If a surviving spouse remarried on or after December 16, 2003, and was age 57 or older at the time, the surviving spouse remains eligible to receive Dependency and Indemnity Compensation.
Many surviving spouses and eligible dependents of U.S. veterans qualify for grief counseling through the VA. This kind of assistance makes it possible for family members to access support as they navigate the stressful process of dealing with the deal of a loved one.
For a spouse and/or dependent to be eligible for this kind of benefit, the veteran must have died while in active duty military service to the United States – or a reservist or member of the National Guard who died while on active duty.
Using these veterans benefits, survivors have access to counseling, referrals, and other outreach administered through VA community centers, in-home, or another location where the eligible spouse or family member feels comfortable.
To ease the burden on a veteran’s survivors, the VA allows veterans to be assessed in advance for eligibility for VA burial benefits. The process simply involves determining eligibility and planning the details of the VA burial benefits you’d like to receive.
Once you are determined eligible, you also may choose the VA national cemetery in which you’d like to be buried or have cremated remains entombed.
Please note that this is not a reservation – just because you indicate a particular VA national cemetery doesn’t mean you will be able to get a place there. But the VA does want to know your wishes in advance so that it can meet those wishes if it is possible to do so at the time of death.

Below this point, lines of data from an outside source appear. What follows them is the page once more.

Lemma connect_consistent (g : State) :
  consistent g -> consistent (fst (connect g)).
Proof.
  intros H.
  destruct g as [sock tok atok hs ic rt st ts next ps socks aw dr tr].
  run_client. destruct ic; [exact H|]. run_client.
  destruct H as [H1 H2 H3 H4 H5 H6 H7 H8 H9 H10 H11 H13 H12]. parts.
  constructor; parts.
  - now apply fresh_add.
  - now apply NoDup_handles_add with next.
  - assumption.
  - intros p mt h E. destruct (nth_error (ps ++ _) p) as [q|] eqn:En; [|discriminate E].
    apply nth_error_snoc in En. destruct En as [[Hlt En]|[-> ->]]; [|discriminate E].
    specialize (H4 p mt h). rewrite En in H4. specialize (H4 E). lia.
  - intros p p' mt mt' h E E'.
    destruct (nth_error (ps ++ _) p) as [q|] eqn:En; [|discriminate E].
    destruct (nth_error (ps ++ _) p') as [q'|] eqn:En'; [|discriminate E'].
    apply nth_error_snoc in En, En'.
    destruct En as [[Hlt En]|[-> ->]], En' as [[Hlt' En']|[-> ->]];
      try discriminate E; try discriminate E'.
    apply (H5 p p' mt mt' h); [now rewrite En|now rewrite En'].
  - intros k hd Hin. destruct (H6 k hd Hin) as [mt [E1 [E2 E3]]]. exists mt.
    split; [exact E1|]. split; [exact E2|].
    destruct (nth_error ps (handler_promise hd)) as [q|] eqn:En; [|discriminate E3].
    now rewrite (nth_error_snoc_old _ _ _ _ En).
  - intros q k Hin. rewrite length_app. specialize (H7 q k Hin). cbn. lia.
  - intros h E. apply in_or_app. left. now apply H8.
  - intros h E. destruct (H9 h E) as [macs [delay Hin]]. exists macs, delay.
    apply in_or_app. now left.
  - intros t Hin Ht. apply in_app_or in Hin. destruct Hin as [Hin|[<-|[]]]; [now apply H10|].
    discriminate Ht.
  - intros t Hin Ht. apply in_app_or in Hin. destruct Hin as [Hin|[<-|[]]]; [now apply H11|].
    discriminate Ht.
  - intros p mt h t E Hin Ht.
    destruct (nth_error (ps ++ _) p) as [q|] eqn:En; [|discriminate E].
    apply nth_error_snoc in En. apply in_app_or in Hin.
    destruct En as [[Hlt En]|[-> ->]]; [|discriminate E].
    destruct Hin as [Hin|[<-|[]]].
    + apply (H13 p mt h t); trivial. now rewrite En.
    + specialize (H4 p mt h). rewrite En in H4. specialize (H4 E). cbn in Ht. lia.
  - intros p mt h En _. apply nth_error_snoc in En. destruct En as [[Hlt En]|[-> E]].
    + apply in_or_app. left. now apply H12.
    + discriminate E.
Qed.

Lemma connect_awaits (g : State) (p : nat) :
  snd (connect g) = Awaits p -> (p < List.length (promises (fst (connect g))))%nat.
Proof.
  destruct g as [sock tok atok hs ic rt st ts next ps socks aw dr tr].
  run_client. destruct ic; [discriminate|]. run_client.
  intros E. inversion E; subst. rewrite length_app. cbn. lia.
Qed.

When you apply for pre-need eligibility, you’ll need to provide the following information:
- Social Security number
- Date and place of birth
- Military status and service history
- Discharge papers/documentation
If you are applying as the surviving spouse or unmarried adult child of a deceased eligible veteran, you also must provide your personal information, including your Social Security number.
How To Schedule a Burial
If you want to schedule a burial for a loved one in any of the Department of Veterans Affairs National Cemeteries, you may do so by contacting the National Cemetery Scheduling Office. Requests for burial in a VA national cemetery may not be made online.
Instead, you may fax the veteran’s discharge documentation to 866-900-6417 and confirm receipt with a phone call to 800-535-1117. Requests for a veteran’s burial may be made by the veteran’s surviving family members or provided by the funeral home that is assisting the family during the difficult days surrounding a veteran’s death.
VA Burial Benefits
Veterans make tremendous sacrifices every day for the safety and well-being of our country, and VA burial benefits are just one way in which those sacrifices are honored and acknowledged.
The VA stands ready, as do countless veterans’ advocates and service officers, to help guide you through the process of requesting these benefits, either proactively for yourself or for a loved one at the time of death.